- WHAT TO PRODUCE
Repeat nothing but the lines below running from the one containing "[C] entries, whatever" to the one containing "node in the". Keep both end lines.

Stored items:

Lemma lfu_run_ranged ops s s' (n0 : Z) :
  Lfu.wf s → Lfu.capacityOk s → Lfu.ranged n0 s → 0 ≤ n0 →
  0 ≤ Lfu.maxAverageNum_ s →
  Lfu.run dummyKey ops s = Some s' →
  Lfu.wf s' ∧ Lfu.ranged (n0 + Z.of_nat (length ops)) s'
  ∧ Lfu.maxAverageNum_ s' = Lfu.maxAverageNum_ s.
Proof.
  revert s n0. induction ops as [|o ops IH]; intros s n0 W Hok R H0 HM Hr.
  - injection Hr as <-. split; [exact W|].
    split; [apply (lfu_ranged_mono n0); [cbn; lia | exact R] | reflexivity].
  - rewrite lfu_run_cons in Hr. apply bind_Some in Hr as (s1 & H1 & Hr).
    destruct (lfu_step_wf dummyKey s o W Hok) as (s1' & E1 & W1 & Hc1 & _).
    assert (s1' = s1) as -> by congruence. clear E1.
    destruct (lfu_step_ranged s o s1 n0 W Hok R H0 HM H1) as [R1 HM1].
    destruct (IH s1 (n0 + 1) W1) as (W' & R' & HM'); try assumption;
      [unfold Lfu.capacityOk; rewrite Hc1; exact Hok | lia
      | rewrite HM1; exact HM |].
    split; [exact W'|]. split; [|congruence].
    apply (lfu_ranged_mono (n0 + 1 + Z.of_nat (length ops))); [|exact R'].
    cbn [length]. lia.
Qed.

Lemma lfu_capacityOk_int (C M : Z) :
  - 2 ^ 31 ≤ C < 2 ^ 31 → Lfu.capacityOk (Lfu.new (Value:=Value) C M).
Proof.
  intros HC Hne. cbn in *. unfold CInt.to_size_t.
  intros E. apply Z.mod_divide in E; [|lia].
  destruct E as [q Hq]. lia.
Qed.

(** From the constructor: after a run of [n] calls with a [maxAverageNum]
    that is not negative, every [int] member holds a value between
    [- n] and the larger of [n] and [INT8_MAX]. *)
Lemma lfu_run_inRange (C M : Z) ops s :
  - 2 ^ 31 ≤ C < 2 ^ 31 → 0 ≤ M →
  Lfu.run dummyKey ops (Lfu.new C M) = Some s →
  Lfu.inRange (Z.of_nat (length ops)) s.
Proof.
  intros HC HM Hr.
  destruct (lfu_run_ranged ops (Lfu.new C M) s 0 (lfu_new_wf C M)
              (lfu_capacityOk_int C M HC) (lfu_new_ranged C M)
              ltac:(lia) HM Hr) as (W & R & _).
  apply lfu_ranged_inRange; [exact (proj1 W)|].
  apply (lfu_ranged_mono (0 + Z.of_nat (length ops))); [lia | exact R].
Qed.

(** ... so in a run of fewer than [2 ^ 31] calls no [int] member leaves
    the range of [int]. *)
Lemma lfu_run_fitsInt (C M : Z) ops s :
  - 2 ^ 31 ≤ C < 2 ^ 31 → 0 ≤ M < 2 ^ 31 →
  Z.of_nat (length ops) < 2 ^ 31 →
  Lfu.run dummyKey ops (Lfu.new C M) = Some s →
  Lfu.fitsInt s.
Proof.
  intros HC HM Hlen Hr.
  destruct (lfu_run_ranged ops (Lfu.new C M) s 0 (lfu_new_wf C M)
              (lfu_capacityOk_int C M HC) (lfu_new_ranged C M)
              ltac:(lia) (proj1 HM) Hr) as (W & _ & EM).
  destruct (lfu_run_wf dummyKey ops (Lfu.new C M) (lfu_new_wf C M)
              (lfu_capacityOk_int C M HC)) as (s' & E & _ & Ec & _).
  assert (s' = s) as -> by congruence.
  destruct (lfu_run_inRange C M ops s HC (proj1 HM) Hr)
    as (Hb & Ht & Hmf & Havg).
  cbn [Lfu.new Lfu.capacity_ Lfu.maxAverageNum_] in Ec, EM.
  unfold Lfu.fitsInt. rewrite Ec, EM. unfold CInt.INT8_MAX in Hmf.
  split; [intros a nd H; specialize (Hb a nd H); lia|].
  repeat split; lia.
Qed.

End LfuRange.

(** The length that [lfu_run_bounded] asks for cannot be raised by much:
    with [maxAverageNum = 0] and capacity 1, 127 calls take the frequency
    of the only key to [INT8_MAX], and the 128th call, the [put] of a
    second key, leaves two entries in the index. *)
Lemma lfu_run_of_128_calls_overflows :
  ∃ s, Runs.lfu_hot_128 = Some s
       ∧ Lfu.capacity_ s = 1 ∧ size (Lfu.nodeMap_ s) = 2%nat.
Proof.
  eexists. split; [vm_compute; reflexivity|]. split; by_eval.
Qed.

(** C2, as amended.  For a capacity [C] of the constructor,
    [0 ≤ C < 2^63]:
    - KLruCache: after any run of [put] and [get], the index holds at most
      [C] entries;
    - KLruKCache: after any run, the index of the main cache holds at most
      [C] entries, whatever the history capacity and [k];
    - KLfuCache: a run of [put], [get] and [purge] returns and leaves at
      most [C] entries in the index, evictions included ([kickOut] finds a
      node in the list of [minFreq_] and removes it before the new one
      enters), provided that the run is no longer than [maxAverageNum], so
      that no access of it triggers a rescale, or that [maxAverageNum] is
      not negative and the run is shorter than [INT8_MAX] = 127 calls, so
      that the rescales it triggers find every frequency below the mark of
      [updateMinFreq];
    - KArcCache: after any run, each half holds at most as many entries as
      its own current capacity; the two capacities, [C] each at
      construction, are never negative and always add up to [2 * C], so that
      one half can hold up to [2 * C] entries. *)
Theorem capacity_bound_of_each_policy {Value : Type} (C : Z) :
  0 ≤ C < 2 ^ 63 →
  (∀ ops : list (Lru.op Value),
     Z.of_nat (size (Lru.nodeMap_ (Lru.run ops (Lru.new C)))) ≤ C)
  ∧ (∀ (dflt : Value) (historyCapacity k : Z) (ops : list (Lru.op Value)),
       Z.of_nat (size (Lru.nodeMap_ (LruK.base
         (LruK.run dflt ops (LruK.new C historyCapacity k))))) ≤ C)
  ∧ (∀ (dummyKey maxAverageNum : Z) (ops : list (Lfu.op Value)),
       Z.of_nat (length ops) ≤ maxAverageNum < 2 ^ 31
       ∨ 0 ≤ maxAverageNum ∧ Z.of_nat (length ops) < CInt.INT8_MAX →
       ∃ s, Lfu.run dummyKey ops (Lfu.new C maxAverageNum) = Some s
            ∧ Z.of_nat (size (Lfu.nodeMap_ s)) ≤ C)
  ∧ (∀ (transformThreshold : Z) (ops : list (Arc.op Value)),
       let s := Arc.run ops (Arc.new C transformThreshold) in
       let lru := Arc.lruPart_ s in
       let lfu := Arc.lfuPart_ s in
       Z.of_nat (size (ArcLru.mainCache_ lru)) ≤ ArcLru.capacity_ lru
       ∧ Z.of_nat (size (ArcLfu.mainCache_ lfu)) ≤ ArcLfu.capacity_ lfu
       ∧ ArcLru.capacity_ lru + ArcLfu.capacity_ lfu = 2 * C
       ∧ 0 ≤ ArcLru.capacity_ lru ∧ 0 ≤ ArcLfu.capacity_ lfu).
Proof.
  intros HC. split; [|split; [|split]].
  - intros ops.
    apply (lru_run_bounded ops (Lru.new C)); cbn;
      [apply lru_new_wf | lia | rewrite map_size_empty; lia].
  - intros dflt h k ops.
    apply (lruk_run_base_bounded dflt ops (LruK.new C h k)); cbn;
      [apply lru_new_wf | lia | rewrite map_size_empty; lia].
  - intros dummyKey M ops HM. apply lfu_run_bounded; [lia | exact HM].
  - intros t ops. cbv zeta.
    destruct (arc_run_wf C ops (Arc.new C t) HC (arc_new_wf C t (proj1 HC)))
      as (_ & _ & H1 & H2 & H3 & H4 & H5).
    repeat split; assumption.
Qed.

- ANSWER AREA
      [C] entries, whatever the history capacity and [k];
    - KLfuCache: a run of [put], [get] and [purge] returns and leaves at
      most [C] entries in the index, evictions included ([kickOut] finds a
      node in the list of [minFreq_] and removes it before the new one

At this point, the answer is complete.